Josh had a book launch and music-listening event at a very grassroots spot called Rhizome, which is essentially a small house converted into an event space; seats and speaking/screening area downstairs, right next to the kitchen, and gallery spaces upstairs, with admission being donations-based. It reminded me somewhat of the informal spaces I was familiar with in cities like Cairo, Beirut, and Berlin. Every city ought to have at least one. To quote Sara Ahmed from her 2017 book, LIVING A FEMINIST LIFE:
To be part of a movement requires we find places to gather, meeting places. A movement is also a shelter. We convene; we have a convention. A movement comes into existence to transform what is in existence. A movement needs to take place somewhere.
The book Josh was launching, AN ENCYCLOPEDIA OF POLITICAL RECORD LABELS, couldn’t have been more suitable for a music-listening party because what Josh did was play rare leftist records of many eras from across the world. Really good records I might add, and in the process of that you discover that there’s this big super important chunk of music history you had absolutely no idea about. Between each song, Josh would tell us a bit about the record label and the circumstances surrounding the specific recording. Really interesting history, some of which is documented in his fine 196-page book.
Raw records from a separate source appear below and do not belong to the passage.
Lemma fillBullets_none (pos : Position) :
  achievements pos = None ->
  forall turns bullets, fillBullets turns pos bullets = bullets.
Proof.
  intros Ha [|n] bullets; simpl; [reflexivity|].
  rewrite Ha. now destruct (List.length bullets <? 3).
Qed.

Lemma fillBullets_full (pos : Position) (turns : nat) (bullets : list string) :
  3 <= List.length bullets -> fillBullets turns pos bullets = bullets.
Proof.
  intros H. destruct turns as [|n]; simpl; [reflexivity|].
  destruct (Nat.ltb_spec (List.length bullets) 3); [lia | reflexivity].
Qed.

(** The bullets [threeBullets] gives a position. *)
Lemma threeBullets_description (sp : ScoredPosition) :
  let pos := scored sp in
  description (scored (threeBullets sp)) =
  if 3 <=? List.length (description pos) then firstn 3 (description pos)
  else match achievements pos with
       | None => description pos
       | Some achs =>
           (description pos ++
            map (fun k => ("Achieved " ++ padded achs k)%string)
                (seq 0 (3 - List.length (description pos))))%list
       end.
Proof.
  intros pos. unfold threeBullets. fold pos. cbn [scored description withDescription].
  destruct (Nat.leb_spec 3 (List.length (description pos))) as [L|L].
  - rewrite fillBullets_full by (rewrite length_firstn; lia).
    now rewrite firstn_firstn.
  - rewrite (firstn_all2 (n := 3) (description pos)) by lia.
    destruct (achievements pos) as [achs|] eqn:Ha.
    + rewrite (fillBullets_some pos achs Ha) by lia.
      rewrite firstn_all2 by (rewrite length_app, length_map, length_seq; lia).
      f_equal. rewrite <- (seq_offset (List.length (description pos))), map_map.
      apply map_ext. intros k.
      now replace (List.length (description pos) + k - List.length (description pos))
        with k by lia.
    + rewrite fillBullets_none by exact Ha. apply firstn_all2. lia.
Qed.

(** Every selected position is [threeBullets] of a position of the
    knowledge base. *)
Lemma selected_origin (positions : list Position) (jd : value)
  (out : list ScoredPosition) (q : ScoredPosition) :
  selectRelevantExperience positions jd = Ok out -> In q out ->
  exists p score, In p positions /\ q = threeBullets (mkScoredPosition p score).
Proof.
  unfold selectRelevantExperience. destruct (extractJobKeywords jd) as [kws|e];
    unfold bind; intros H Hq; [|discriminate].
  remember (sortByScore relevanceScore _) as sorted eqn:Hsorted in H.
  remember (firstn 4 sorted) as top eqn:Htop in H.
  injection H as <-. apply in_map_iff in Hq. destruct Hq as (sp & <- & Hsp).
  subst top sorted.
  apply In_firstn_In, In_sortByScore, in_map_iff in Hsp.
  destruct Hsp as (p & <- & Hp). now exists p, (calculateRelevanceScore p kws).
Qed.

Lemma Forall2_map_self {A B : Type} (R : A -> B -> Prop) (f : A -> B) (l : list A) :
  (forall x, In x l -> R x (f x)) -> Forall2 R l (map f l).
Proof.
  induction l as [|x l IH]; intros H; [constructor|].
  cbn [map]. constructor; [apply H; now left|]. apply IH. intros y Hy. apply H. now right.
Qed.

(** C2: for a job description that is a string, experience selection
    returns one position for each of the positions it selects, the 4 of
    highest score or all of them when there are fewer, in that order; each
    returned position is the result of the bullet step on the selected one,
    and has exactly 3 bullets when the descriptions and achievements of that
    position together count at least 3 strings. *)
Theorem selectRelevantExperience_three_bullets (positions : list Position) (s : string) :
  exists kws out,
    extractJobKeywords (VString s) = Ok kws /\
    selectRelevantExperience positions (VString s) = Ok out /\
    List.length out = Nat.min 4 (List.length positions) /\
    Forall2
      (fun sp q =>
         In (scored sp) positions /\
         relevanceScore sp = calculateRelevanceScore (scored sp) kws /\
         q = threeBullets sp /\
         (3 <= List.length (description (scored sp))
               + List.length (achievementsOf (scored sp)) ->
          List.length (description (scored q)) = 3))
      (firstn 4 (sortByScore relevanceScore
                   (map (fun pos => mkScoredPosition pos (calculateRelevanceScore pos kws))
                        positions)))
      out.
Proof.
  eexists _, _. split; [reflexivity|]. split; [reflexivity|].
  set (kws := filter _ techKeywords). split.
  - now rewrite length_map, length_firstn, length_sortByScore, length_map.
  - apply Forall2_map_self. intros sp Hsp.
    apply In_firstn_In, In_sortByScore, in_map_iff in Hsp.
    destruct Hsp as (p & <- & Hp). cbn [scored relevanceScore].
    split; [exact Hp|]. split; [reflexivity|]. split; [reflexivity|].
    intros H3. rewrite threeBullets_description. cbn [scored].
    destruct (Nat.leb_spec 3 (List.length (description p))) as [L|L].
    + rewrite length_firstn. lia.
    + unfold achievementsOf in H3. destruct (achievements p) as [achs|].
      * rewrite length_app, length_map, length_seq. lia.
      * simpl in H3. lia.
Qed.

Lemma selectRelevantExperience_three_bullets_witness :
  exists q,
    selectRelevantExperience [tutor] (VString "python tutoring") = Ok [q] /\
    List.length (description (scored q)) = 3.
Proof.
  destruct (selectRelevantExperience_three_bullets [tutor] "python tutoring")
    as (kws & out & K & Hsel & L & F).
  vm_compute in K. injection K as <-.
  set (selected := firstn 4 _) in F. vm_compute in selected. subst selected.
  destruct out as [|q [|q' out]]; try discriminate L.
  inversion F as [|sp q0 l l' (Hin & Hs & Hq & H3) F' E1 E2].
  exists q. split; [exact Hsel|]. apply H3. simpl. lia.
Defined.

(** C3, at the position [helpDesk], which has one description and an
    achievements list that is empty: the selected position does not keep
    fewer than 3 bullets as the achievements are exhausted; the loop goes on
    and the position comes back with 3 bullets, two of them the fixed text
    [Achieved significant performance improvements], which is drawn neither
    from its descriptions nor from its achievements. *)
Theorem backfill_invents_filler_bullets :
  exists q,
    selectRelevantExperience [helpDesk] (VString "help desk") = Ok [q] /\
    description helpDesk = ["Ran the help desk"] /\
    achievements helpDesk = Some [] /\
    backfillAsSpecified helpDesk = ["Ran the help desk"] /\
    description (scored q) =
    ["Ran the help desk"; "Achieved significant performance improvements";
     "Achieved significant performance improvements"].
Proof. eexists. repeat split. Qed.

End ExperienceFacts.

(** ** Project bullets *)

Module ProjectFacts.

Import Js Eff KnowledgeBase ResumeGenerator Reference TextFacts ExperienceFacts.

Lemma splitOn_ext (f g : ascii -> bool) (s : string) :
  (forall c, f c = g c) -> splitOn f s = splitOn g s.
Proof.
  intros E. induction s as [|c s IH]; simpl; [reflexivity|]. now rewrite E, IH.
Qed.

Lemma sentencesOf_fragments (text : string) :
  sentencesOf text = filter (fun f => 20 <? String.length (trim f)) (fragments text).
Proof.
  unfold sentencesOf, fragments. f_equal. apply splitOn_ext. intros c.
  unfold isSentenceEnd. simpl. now rewrite orb_false_r.
Qed.

(** [trim] leaves no white space at the end. *)
Lemma trimEnd_no_trailing_space (u x y : string) :
  trimEnd u = x ++ y -> allChars isSpace y = true -> y = EmptyString.
Proof.
  revert x y. induction u as [|c r IH]; intros x y E Hy; simpl in E.
  - destruct x; [exact (eq_sym E) | discriminate].
  - destruct (trimEnd r) as [|d t] eqn:T.
    + destruct (isSpace c) eqn:Sc.
      * destruct x; [exact (eq_sym E) | discriminate].
      * destruct x as [|x0 x]; simpl in E.
        -- subst y. simpl in Hy. rewrite Sc in Hy. discriminate.
        -- injection E as _ E. destruct x; [exact (eq_sym E) | discriminate].
    + destruct x as [|x0 x]; simpl in E.
      * subst y. simpl in Hy. apply andb_prop in Hy. destruct Hy as [_ Hy].
        specialize (IH EmptyString (String d t) eq_refl Hy). discriminate.
      * injection E as _ E. now apply (IH x y).
Qed.

Lemma getSubstitution_empty (m b a : string) (caps : list string) :
  getSubstitution m b a caps EmptyString = EmptyString.
Proof. reflexivity. Qed.

(** A fragment that still has text once trimmed, and not asterisks only,
    keeps some text when it is cleaned up. *)
Lemma cleanBullet_nonempty (f : string) :
  0 < String.length (trim f) -> onlyStars (trim f) = false ->
  cleanBullet f <> EmptyString.
Proof.
  intros Hlen Hstars. unfold cleanBullet, replaceAtStart.
  destruct (matchItems (items leadingStars) (trim f)) as [[ps post]|] eqn:M.
  - rewrite getSubstitution_empty. simpl. intros ->.
    destruct (matchItems_sound _ _ _ _ M) as [E F].
    unfold leadingStars in F. cbn [items] in F.
    inversion F as [|i1 p1 l1 l1' F1 G1]; subst; clear F.
    inversion G1 as [|i2 p2 l2 l2' F2 G2]; subst; clear G1.
    inversion G2 as [|i3 p3 l3 l3' F3 G3]; subst; clear G2.
    inversion G3; subst; clear G3.
    cbn [concatAll] in E. rewrite !append_empty_r in E.
    destruct F1 as (a & -> & Ha). cbn [pieceOf] in F2, F3.
    assert (p3 = EmptyString) as ->.
    { apply (trimEnd_no_trailing_space (trimStart f) (String a EmptyString ++ p2) p3).
      - unfold trim in E. now rewrite append_assoc.
      - exact F3. }
    rewrite append_empty_r in E. rewrite E in Hstars.
    unfold onlyStars in Hstars.
    change (allChars (fun c => Ascii.eqb c "*"%char) p2 = true) in F2.
    change (Ascii.eqb a "*"%char = true) in Ha.
    cbn [append allChars] in Hstars. rewrite Ha, F2 in Hstars. discriminate.
  - intros E. rewrite E in Hlen. simpl in Hlen. lia.
Qed.

Lemma filter_all {A : Type} (p : A -> bool) (l : list A) :
  (forall x, In x l -> p x = true) -> filter p l = l.
Proof.
  induction l as [|x l IH]; intros H; simpl; [reflexivity|].
  rewrite (H x (or_introl eq_refl)). f_equal. apply IH. intros y Hy. apply H. now right.
Qed.

Lemma firstn_two {A : Type} (l : list A) :
  2 <= List.length l -> exists a b, firstn 2 l = [a; b] /\ In a l /\ In b l.
Proof.
  destruct l as [|a [|b l]]; simpl; intros H; try lia.
  exists a, b. auto.
Qed.

(** C4, as amended: when the summary, split at [.] and [!], has at least 2
    fragments longer than 20 characters once trimmed, and none of these
    fragments holds asterisks only, [generateProjectBulletPoints] returns
    exactly 2 bullet points. *)
Theorem generateProjectBulletPoints_two (project : Project) (text : string) :
  effectiveSummary project = Some text ->
  2 <= List.length (filter (fun f => 20 <? String.length (trim f)) (fragments text)) ->
  (forall f, In f (fragments text) -> 20 < String.length (trim f) ->
             onlyStars (trim f) = false) ->
  exists b1 b2, generateProjectBulletPoints project = Ok [b1; b2].
Proof.
  intros Hsum Hlen Hstars. unfold generateProjectBulletPoints. rewrite Hsum.
  rewrite <- sentencesOf_fragments in Hlen.
  set (sentences := sentencesOf text) in *.
  set (technical := filter _ sentences).
  assert (Hchosen : exists a b,
             (if 2 <=? List.length technical then firstn 2 technical
              else firstn 2 sentences) = [a; b] /\ In a sentences /\ In b sentences).
  { destruct (Nat.leb_spec 2 (List.length technical)) as [L|L].
    - destruct (firstn_two technical L) as (a & b & E & Ia & Ib).
      exists a, b. split; [exact E|].
      split; [apply (filter_In _ a sentences) in Ia | apply (filter_In _ b sentences) in Ib];
        tauto.
    - apply firstn_two. exact Hlen. }
  destruct Hchosen as (a & b & -> & Ia & Ib).
  assert (Hkeep : forall f, In f sentences ->
                            (0 <? String.length (cleanBullet f)) = true).
  { intros f Hf. unfold sentences in Hf. rewrite sentencesOf_fragments in Hf.
    apply filter_In in Hf. destruct Hf as [Hf Hl]. apply Nat.ltb_lt in Hl.
    apply Nat.ltb_lt.
    pose proof (cleanBullet_nonempty f ltac:(lia) (Hstars f Hf Hl)) as Hne.
    destruct (cleanBullet f); [congruence | simpl; lia]. }
  exists (cleanBullet a), (cleanBullet b).
  cbn [map]. rewrite filter_all; [reflexivity|].
  intros x [<-|[<-|[]]]; now apply Hkeep.
Qed.

Lemma generateProjectBulletPoints_two_witness :
  exists b1 b2, generateProjectBulletPoints ordersProject = Ok [b1; b2].
Proof.
  apply (generateProjectBulletPoints_two ordersProject
           "Designed a REST API for orders. Cut response times by 40% overall.").
  - reflexivity.
  - vm_compute. lia.
  - intros f Hf Hl. vm_compute in Hf.
    destruct Hf as [<-|[<-|[<-|[]]]]; try reflexivity. vm_compute in Hl. lia.
Defined.

(** C4, as stated, fails on [chatProject]: its summary has two fragments of
    20 characters, none shorter, and no bullet is returned. *)
Lemma generateProjectBulletPoints_counterexample :
  effectiveSummary chatProject = Some "Built a chat service. Added the login page." /\
  List.length
    (filter (fun f => 20 <=? String.length (trim f))
            (fragments "Built a chat service. Added the login page.")) = 2 /\
  generateProjectBulletPoints chatProject = Ok [].
Proof. repeat split. Qed.

(** Fragments of asterisks are long enough to be kept and are then cleaned
    away. *)
Lemma generateProjectBulletPoints_stars :
  List.length (sentencesOf "*********************.*********************") = 2 /\
  generateProjectBulletPoints starProject = Ok [].
Proof. split; reflexivity. Qed.

End ProjectFacts.

(** ** Generation and its handlers *)

Module GenerationFacts.

Import Js Eff KnowledgeBase ResumeGenerator AIResumeMcpServer Reference TextFacts.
As an aside, there’s a bit about the publisher, Common Notions, in the back that I really, really love:
By any media necessary, we seek to nourish the imagination and generalize common notions about the creation of other worlds beyond state and capital.
I really love that.
Elliott Colla is a professor of Arabic literature at Georgetown University. He has a personal collection of old printed matter, predominantly from Cairo, which I had the opportunity of probing. For example:
To the left is AL-NADHARA (“The Specs”), first issue circa May 14, 1900. In the introduction on the front, the editor writes about his intent to create a weekly publication, “not quite a torrent of rain, but enough dew to foster the growth of an occasional rose”, which makes me wish I had a regular publishing operation of some kind set up.
To the right is GHAZL EL-BANAT (“Cotton Candy” the Arabic terminology for which is “Girls’ Flirtations”). Also a first issue, dating back to February 27, 1899, and it is self-described as an “illustrated, satirical, literary, and critical magazine”!! Do publications covering all that ground even exist anymore?
Elliott is also a novelist. He gifted me his first (and so far only) novel, BAGHDAD CENTRAL, which the UK’s Channel 4 recently picked up to adapt into a six-part series, after which the US’s Hulu picked up from the UK’s Channel 4. All this is only just happening, even though the novel was published over 5 years ago. I’m only about 30% in and I am very, very hooked. It suffers a bit from some very generic cover art, which makes it come off as one of the many run of the mill books written by American G.I.’s following the American invasion of Iraq. And although it does indeed take place during America’s occupation of the country, it in fact has little to do with American G.I.’s and instead follows an Iraqi ex-cop who is forced to get back to work in the most harrowing way imaginable. It’s got its noirish vibes, but our protagonist here ain’t just another nostalgic copy of some L.A. cop in a dumb hat. Like Elliott, he’s a lover of Arabic poetry, and bits of his poetic memory seem to come out at exactly the right moments. It’s really powerfully written, and I suspect that once the adaptations are screened (granted that they’re actually good), and the book is reprinted with new cover art, and the sequel is published (which Elliott is in fact writing as we speak), BAGHDAD CENTRAL will finally get the recognition it deserves.
Ganzeer
October 29, 2019
Somewhere between Boston and Houston
P.S. Not gonna lie, quite jealous seeing some of my Cairo homies getting to kick it with the Paul Pope himself.